--- The records ---
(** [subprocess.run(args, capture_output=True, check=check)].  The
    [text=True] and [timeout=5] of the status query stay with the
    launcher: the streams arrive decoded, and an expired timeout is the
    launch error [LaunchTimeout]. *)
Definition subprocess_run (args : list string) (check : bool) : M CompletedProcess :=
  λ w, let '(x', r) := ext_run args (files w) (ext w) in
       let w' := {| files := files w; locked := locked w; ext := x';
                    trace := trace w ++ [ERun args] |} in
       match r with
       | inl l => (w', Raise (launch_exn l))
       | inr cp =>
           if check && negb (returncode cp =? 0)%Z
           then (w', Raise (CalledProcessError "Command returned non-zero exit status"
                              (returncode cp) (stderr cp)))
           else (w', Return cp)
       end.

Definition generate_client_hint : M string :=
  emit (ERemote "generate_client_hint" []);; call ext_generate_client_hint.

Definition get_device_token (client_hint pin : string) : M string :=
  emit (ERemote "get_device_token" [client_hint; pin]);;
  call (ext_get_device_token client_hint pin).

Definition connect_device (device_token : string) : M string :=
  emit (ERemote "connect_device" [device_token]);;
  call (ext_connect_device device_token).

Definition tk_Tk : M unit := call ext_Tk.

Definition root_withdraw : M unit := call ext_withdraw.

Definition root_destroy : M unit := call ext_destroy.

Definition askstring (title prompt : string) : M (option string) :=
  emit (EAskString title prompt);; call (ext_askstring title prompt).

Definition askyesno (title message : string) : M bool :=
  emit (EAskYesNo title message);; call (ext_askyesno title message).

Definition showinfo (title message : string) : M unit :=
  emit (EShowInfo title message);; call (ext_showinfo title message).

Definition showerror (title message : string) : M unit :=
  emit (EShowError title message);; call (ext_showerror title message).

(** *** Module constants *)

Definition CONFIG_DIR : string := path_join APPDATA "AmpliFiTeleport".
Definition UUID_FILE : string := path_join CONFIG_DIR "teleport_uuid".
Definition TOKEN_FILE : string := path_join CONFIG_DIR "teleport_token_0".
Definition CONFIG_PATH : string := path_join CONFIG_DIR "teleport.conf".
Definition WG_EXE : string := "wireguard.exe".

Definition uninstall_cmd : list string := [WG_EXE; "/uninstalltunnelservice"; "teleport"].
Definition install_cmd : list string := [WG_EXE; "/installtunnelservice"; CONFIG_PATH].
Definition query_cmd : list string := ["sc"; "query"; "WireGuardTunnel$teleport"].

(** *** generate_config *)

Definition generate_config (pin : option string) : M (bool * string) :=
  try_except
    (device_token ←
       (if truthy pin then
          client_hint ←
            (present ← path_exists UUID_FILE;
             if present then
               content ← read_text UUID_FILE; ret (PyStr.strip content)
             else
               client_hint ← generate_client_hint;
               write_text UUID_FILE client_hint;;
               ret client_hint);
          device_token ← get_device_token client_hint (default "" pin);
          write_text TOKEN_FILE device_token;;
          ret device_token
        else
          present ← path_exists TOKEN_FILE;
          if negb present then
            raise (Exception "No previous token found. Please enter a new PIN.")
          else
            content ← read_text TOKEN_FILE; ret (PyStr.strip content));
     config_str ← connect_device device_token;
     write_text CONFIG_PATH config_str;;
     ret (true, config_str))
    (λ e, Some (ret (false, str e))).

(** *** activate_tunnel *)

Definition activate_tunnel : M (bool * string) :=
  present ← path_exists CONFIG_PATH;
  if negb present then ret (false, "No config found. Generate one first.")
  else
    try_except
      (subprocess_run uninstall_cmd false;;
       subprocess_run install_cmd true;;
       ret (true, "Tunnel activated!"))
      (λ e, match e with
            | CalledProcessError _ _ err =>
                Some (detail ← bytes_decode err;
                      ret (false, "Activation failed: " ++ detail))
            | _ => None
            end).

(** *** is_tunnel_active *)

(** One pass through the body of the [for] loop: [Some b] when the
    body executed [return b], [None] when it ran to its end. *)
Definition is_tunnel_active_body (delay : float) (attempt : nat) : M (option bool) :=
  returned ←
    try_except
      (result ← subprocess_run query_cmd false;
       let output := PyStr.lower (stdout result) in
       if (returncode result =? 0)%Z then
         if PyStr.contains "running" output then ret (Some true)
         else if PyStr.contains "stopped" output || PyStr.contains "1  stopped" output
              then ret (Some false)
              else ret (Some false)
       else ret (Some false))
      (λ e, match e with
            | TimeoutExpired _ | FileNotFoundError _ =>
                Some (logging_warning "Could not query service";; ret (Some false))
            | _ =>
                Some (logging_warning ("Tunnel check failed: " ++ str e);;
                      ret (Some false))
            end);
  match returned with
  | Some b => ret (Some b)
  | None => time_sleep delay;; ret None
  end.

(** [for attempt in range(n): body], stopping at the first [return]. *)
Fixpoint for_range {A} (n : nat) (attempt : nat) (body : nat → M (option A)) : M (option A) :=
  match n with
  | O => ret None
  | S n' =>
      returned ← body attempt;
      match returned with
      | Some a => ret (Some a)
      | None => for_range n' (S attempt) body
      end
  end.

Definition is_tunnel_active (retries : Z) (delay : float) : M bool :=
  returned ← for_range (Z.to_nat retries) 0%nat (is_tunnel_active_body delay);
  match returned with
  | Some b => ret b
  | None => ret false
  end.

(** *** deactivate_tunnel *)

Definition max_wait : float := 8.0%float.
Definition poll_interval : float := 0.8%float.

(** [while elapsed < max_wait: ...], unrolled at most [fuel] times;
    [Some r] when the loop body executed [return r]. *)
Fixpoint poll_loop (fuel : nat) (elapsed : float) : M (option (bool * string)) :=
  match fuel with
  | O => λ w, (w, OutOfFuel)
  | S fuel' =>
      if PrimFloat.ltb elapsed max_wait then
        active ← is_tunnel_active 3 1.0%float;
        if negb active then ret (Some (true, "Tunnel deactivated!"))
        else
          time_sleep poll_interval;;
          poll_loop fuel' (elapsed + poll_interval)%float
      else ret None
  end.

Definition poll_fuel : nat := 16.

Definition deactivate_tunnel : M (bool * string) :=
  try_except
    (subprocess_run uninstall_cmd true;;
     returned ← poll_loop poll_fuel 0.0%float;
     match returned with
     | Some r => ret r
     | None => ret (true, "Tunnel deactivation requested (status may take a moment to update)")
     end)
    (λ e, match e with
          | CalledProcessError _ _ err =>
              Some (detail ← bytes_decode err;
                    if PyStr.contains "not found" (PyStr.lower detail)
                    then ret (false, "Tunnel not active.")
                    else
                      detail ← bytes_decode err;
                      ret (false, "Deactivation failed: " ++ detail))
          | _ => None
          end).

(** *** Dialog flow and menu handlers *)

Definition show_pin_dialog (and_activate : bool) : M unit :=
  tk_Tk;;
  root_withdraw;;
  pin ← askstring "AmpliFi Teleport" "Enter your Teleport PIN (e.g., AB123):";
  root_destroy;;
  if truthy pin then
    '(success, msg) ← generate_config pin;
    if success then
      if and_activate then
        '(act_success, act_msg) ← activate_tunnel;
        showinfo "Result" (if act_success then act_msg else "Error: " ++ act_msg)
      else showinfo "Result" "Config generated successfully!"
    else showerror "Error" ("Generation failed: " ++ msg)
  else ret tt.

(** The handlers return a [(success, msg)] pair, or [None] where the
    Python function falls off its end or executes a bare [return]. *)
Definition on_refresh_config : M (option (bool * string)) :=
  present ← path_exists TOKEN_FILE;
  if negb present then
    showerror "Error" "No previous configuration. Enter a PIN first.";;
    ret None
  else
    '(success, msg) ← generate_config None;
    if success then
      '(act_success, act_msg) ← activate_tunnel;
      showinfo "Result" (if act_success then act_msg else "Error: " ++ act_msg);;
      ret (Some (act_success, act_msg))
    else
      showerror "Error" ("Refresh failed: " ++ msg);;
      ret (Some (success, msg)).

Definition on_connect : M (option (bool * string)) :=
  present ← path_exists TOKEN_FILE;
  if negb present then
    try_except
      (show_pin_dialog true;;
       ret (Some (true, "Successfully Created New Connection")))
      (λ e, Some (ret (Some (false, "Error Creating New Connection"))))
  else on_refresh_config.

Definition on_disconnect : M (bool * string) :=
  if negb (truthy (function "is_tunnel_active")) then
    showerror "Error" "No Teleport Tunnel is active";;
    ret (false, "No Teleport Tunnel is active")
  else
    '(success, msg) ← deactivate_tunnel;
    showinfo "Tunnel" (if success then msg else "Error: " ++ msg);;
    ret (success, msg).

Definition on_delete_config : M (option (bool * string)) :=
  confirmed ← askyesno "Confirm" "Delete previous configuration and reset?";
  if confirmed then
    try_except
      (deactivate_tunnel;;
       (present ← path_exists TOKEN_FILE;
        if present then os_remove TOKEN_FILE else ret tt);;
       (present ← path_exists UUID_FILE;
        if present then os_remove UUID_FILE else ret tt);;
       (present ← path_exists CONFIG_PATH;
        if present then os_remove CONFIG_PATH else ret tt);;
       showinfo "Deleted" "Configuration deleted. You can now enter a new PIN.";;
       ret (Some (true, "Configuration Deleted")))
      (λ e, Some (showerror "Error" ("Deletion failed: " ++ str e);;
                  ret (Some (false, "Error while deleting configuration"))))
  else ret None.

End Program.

--

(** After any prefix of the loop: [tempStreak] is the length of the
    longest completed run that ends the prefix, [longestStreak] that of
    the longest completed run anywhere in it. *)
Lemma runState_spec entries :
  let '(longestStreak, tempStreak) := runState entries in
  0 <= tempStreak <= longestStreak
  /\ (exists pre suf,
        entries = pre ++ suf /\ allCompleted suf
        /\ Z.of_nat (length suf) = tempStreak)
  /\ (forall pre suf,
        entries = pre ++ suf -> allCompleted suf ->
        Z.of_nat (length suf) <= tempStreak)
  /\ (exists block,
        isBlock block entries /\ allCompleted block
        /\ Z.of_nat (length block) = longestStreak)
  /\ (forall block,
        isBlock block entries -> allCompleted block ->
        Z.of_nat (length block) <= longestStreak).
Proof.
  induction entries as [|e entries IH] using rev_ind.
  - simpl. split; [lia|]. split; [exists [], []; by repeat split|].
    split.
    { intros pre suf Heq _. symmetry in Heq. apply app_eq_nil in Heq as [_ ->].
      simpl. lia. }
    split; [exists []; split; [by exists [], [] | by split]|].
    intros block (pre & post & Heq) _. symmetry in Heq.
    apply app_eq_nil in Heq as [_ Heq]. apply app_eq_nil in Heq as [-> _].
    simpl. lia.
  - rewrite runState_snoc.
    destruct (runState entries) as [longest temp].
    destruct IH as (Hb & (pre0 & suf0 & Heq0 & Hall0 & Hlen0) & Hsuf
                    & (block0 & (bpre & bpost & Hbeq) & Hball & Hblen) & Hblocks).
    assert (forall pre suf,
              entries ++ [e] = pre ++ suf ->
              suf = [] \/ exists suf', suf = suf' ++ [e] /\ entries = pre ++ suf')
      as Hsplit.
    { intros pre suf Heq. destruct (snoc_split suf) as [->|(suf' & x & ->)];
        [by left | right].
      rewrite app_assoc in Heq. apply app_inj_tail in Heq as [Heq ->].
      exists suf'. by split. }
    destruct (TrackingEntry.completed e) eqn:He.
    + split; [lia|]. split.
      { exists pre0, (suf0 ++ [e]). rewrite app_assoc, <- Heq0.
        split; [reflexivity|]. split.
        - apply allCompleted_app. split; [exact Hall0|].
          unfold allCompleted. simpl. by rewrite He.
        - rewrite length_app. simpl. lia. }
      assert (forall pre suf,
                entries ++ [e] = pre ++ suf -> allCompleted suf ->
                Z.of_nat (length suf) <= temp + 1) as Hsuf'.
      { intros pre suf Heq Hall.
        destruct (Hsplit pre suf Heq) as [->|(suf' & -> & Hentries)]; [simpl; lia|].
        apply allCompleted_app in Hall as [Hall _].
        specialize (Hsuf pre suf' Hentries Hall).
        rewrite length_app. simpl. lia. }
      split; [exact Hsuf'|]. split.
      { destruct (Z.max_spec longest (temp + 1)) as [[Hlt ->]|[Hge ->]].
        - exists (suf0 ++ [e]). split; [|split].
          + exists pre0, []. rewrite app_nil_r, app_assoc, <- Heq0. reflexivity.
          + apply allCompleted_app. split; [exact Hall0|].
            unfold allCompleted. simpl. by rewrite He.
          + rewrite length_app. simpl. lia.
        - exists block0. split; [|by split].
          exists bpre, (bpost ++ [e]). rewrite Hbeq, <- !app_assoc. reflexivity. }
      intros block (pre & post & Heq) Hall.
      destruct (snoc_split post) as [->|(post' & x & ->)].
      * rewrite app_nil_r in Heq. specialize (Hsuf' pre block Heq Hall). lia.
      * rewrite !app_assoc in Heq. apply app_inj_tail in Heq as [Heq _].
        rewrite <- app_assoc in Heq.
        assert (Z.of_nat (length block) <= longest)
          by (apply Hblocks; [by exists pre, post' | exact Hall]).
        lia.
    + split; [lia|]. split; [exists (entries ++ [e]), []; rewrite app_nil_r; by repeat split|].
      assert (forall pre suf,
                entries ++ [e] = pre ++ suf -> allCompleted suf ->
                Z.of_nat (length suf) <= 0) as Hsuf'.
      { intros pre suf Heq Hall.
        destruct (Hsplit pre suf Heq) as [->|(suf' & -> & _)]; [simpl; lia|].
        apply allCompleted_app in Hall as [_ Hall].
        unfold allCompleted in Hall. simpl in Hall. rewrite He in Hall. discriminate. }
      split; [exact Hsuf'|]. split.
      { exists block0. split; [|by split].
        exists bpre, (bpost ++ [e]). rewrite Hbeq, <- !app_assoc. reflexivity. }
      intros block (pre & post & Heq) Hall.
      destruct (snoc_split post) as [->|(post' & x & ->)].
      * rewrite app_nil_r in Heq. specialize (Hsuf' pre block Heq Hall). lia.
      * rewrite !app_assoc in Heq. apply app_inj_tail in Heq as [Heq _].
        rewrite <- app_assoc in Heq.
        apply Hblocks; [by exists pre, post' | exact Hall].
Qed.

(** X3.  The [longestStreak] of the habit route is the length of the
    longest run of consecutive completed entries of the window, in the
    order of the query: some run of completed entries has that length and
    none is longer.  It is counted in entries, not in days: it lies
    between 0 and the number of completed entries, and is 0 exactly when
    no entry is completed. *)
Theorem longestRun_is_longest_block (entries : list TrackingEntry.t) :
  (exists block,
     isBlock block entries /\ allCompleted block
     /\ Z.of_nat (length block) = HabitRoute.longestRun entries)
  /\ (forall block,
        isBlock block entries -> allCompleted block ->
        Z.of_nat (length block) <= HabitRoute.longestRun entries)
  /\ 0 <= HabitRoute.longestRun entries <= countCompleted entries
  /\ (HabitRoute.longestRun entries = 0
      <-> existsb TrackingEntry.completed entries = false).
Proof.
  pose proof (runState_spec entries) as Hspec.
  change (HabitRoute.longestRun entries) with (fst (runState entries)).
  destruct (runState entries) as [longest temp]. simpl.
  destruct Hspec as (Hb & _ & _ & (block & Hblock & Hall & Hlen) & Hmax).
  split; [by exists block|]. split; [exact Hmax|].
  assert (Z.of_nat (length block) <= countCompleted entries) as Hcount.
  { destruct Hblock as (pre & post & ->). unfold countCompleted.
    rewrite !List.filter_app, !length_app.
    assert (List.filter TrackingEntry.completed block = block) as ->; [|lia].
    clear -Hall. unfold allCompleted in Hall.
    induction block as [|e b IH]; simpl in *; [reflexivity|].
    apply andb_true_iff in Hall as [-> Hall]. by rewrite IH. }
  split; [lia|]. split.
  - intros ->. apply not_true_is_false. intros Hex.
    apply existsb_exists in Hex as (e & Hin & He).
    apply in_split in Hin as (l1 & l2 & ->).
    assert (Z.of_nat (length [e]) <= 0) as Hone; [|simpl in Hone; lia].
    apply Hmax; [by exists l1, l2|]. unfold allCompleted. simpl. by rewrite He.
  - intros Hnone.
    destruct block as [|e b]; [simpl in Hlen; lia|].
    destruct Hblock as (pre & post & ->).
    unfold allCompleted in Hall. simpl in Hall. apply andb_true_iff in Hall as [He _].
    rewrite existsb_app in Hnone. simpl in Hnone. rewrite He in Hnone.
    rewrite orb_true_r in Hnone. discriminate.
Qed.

--- Problem ---
Read through the records above and copy the lines that contain "Hbeq".

--- Solution to the problem ---
                    & (block0 & (bpre & bpost & Hbeq) & Hball & Hblen) & Hblocks).
          exists bpre, (bpost ++ [e]). rewrite Hbeq, <- !app_assoc. reflexivity. }
        exists bpre, (bpost ++ [e]). rewrite Hbeq, <- !app_assoc. reflexivity. }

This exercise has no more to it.